Task to complete – Copy, word for word, each line of the data below from the first through the line containing "accesses: [covers l", and stop there.

START Data to process

(* ===== verification/Rules.v ===== *)
(** * Rules: the vocabulary of the configuration rules

    feature_config.c is thousands of lines of one shape: [if] over options,
    then [token_set_y], [token_set_m], [token_set], [enable_module].  This file
    gives those statements as operations of the monad of ConfigOpt, and the
    logic that proves a property of a whole rule program from its elementary
    accesses: [covers l m] says that every invariant which the accesses in [l]
    keep, the program [m] keeps too.  [covers] is proved by walking through [m]
    and yields the list [l], on which a property is then decided by
    evaluation. *)
From S2P Require Import Prelude ConfigOpt OptionTable Licence InitOptions.

(** ** Statements and conditions *)
Abbreviation stmt := (M unit).
Abbreviation cond := (M bool).

Fixpoint block (l : list stmt) : stmt :=
  match l with
  | [] => ret tt
  | m :: l' => m;;; block l'
  end.

Definition IfElse (c : cond) (t e : list stmt) : stmt :=
  b <- c;; if (b : bool) then block t else block e.
Definition If (c : cond) (t : list stmt) : stmt := IfElse c t [].

(** A string with double quotes around it, as a C string constant. *)
Definition quoted (s : string) : string := String "034" (s +:+ String "034" EmptyString).

(** C's [!], [&&] and [||]. *)
Definition notc (c : cond) : cond := b <- c;; ret (negb b).
Definition andc (c d : cond) : cond := b <- c;; if (b : bool) then d else ret false.
Definition orc (c d : cond) : cond := b <- c;; if (b : bool) then ret true else d.
Infix "&&&" := andc (at level 40, left associativity) : cfg_scope.
Infix "|||" := orc (at level 50, left associativity) : cfg_scope.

END Data to process

Answer area –
(* ===== verification/Rules.v ===== *)
(** * Rules: the vocabulary of the configuration rules

    feature_config.c is thousands of lines of one shape: [if] over options,
    then [token_set_y], [token_set_m], [token_set], [enable_module].  This file
    gives those statements as operations of the monad of ConfigOpt, and the
    logic that proves a property of a whole rule program from its elementary
    accesses: [covers l m] says that every invariant which the accesses in [l]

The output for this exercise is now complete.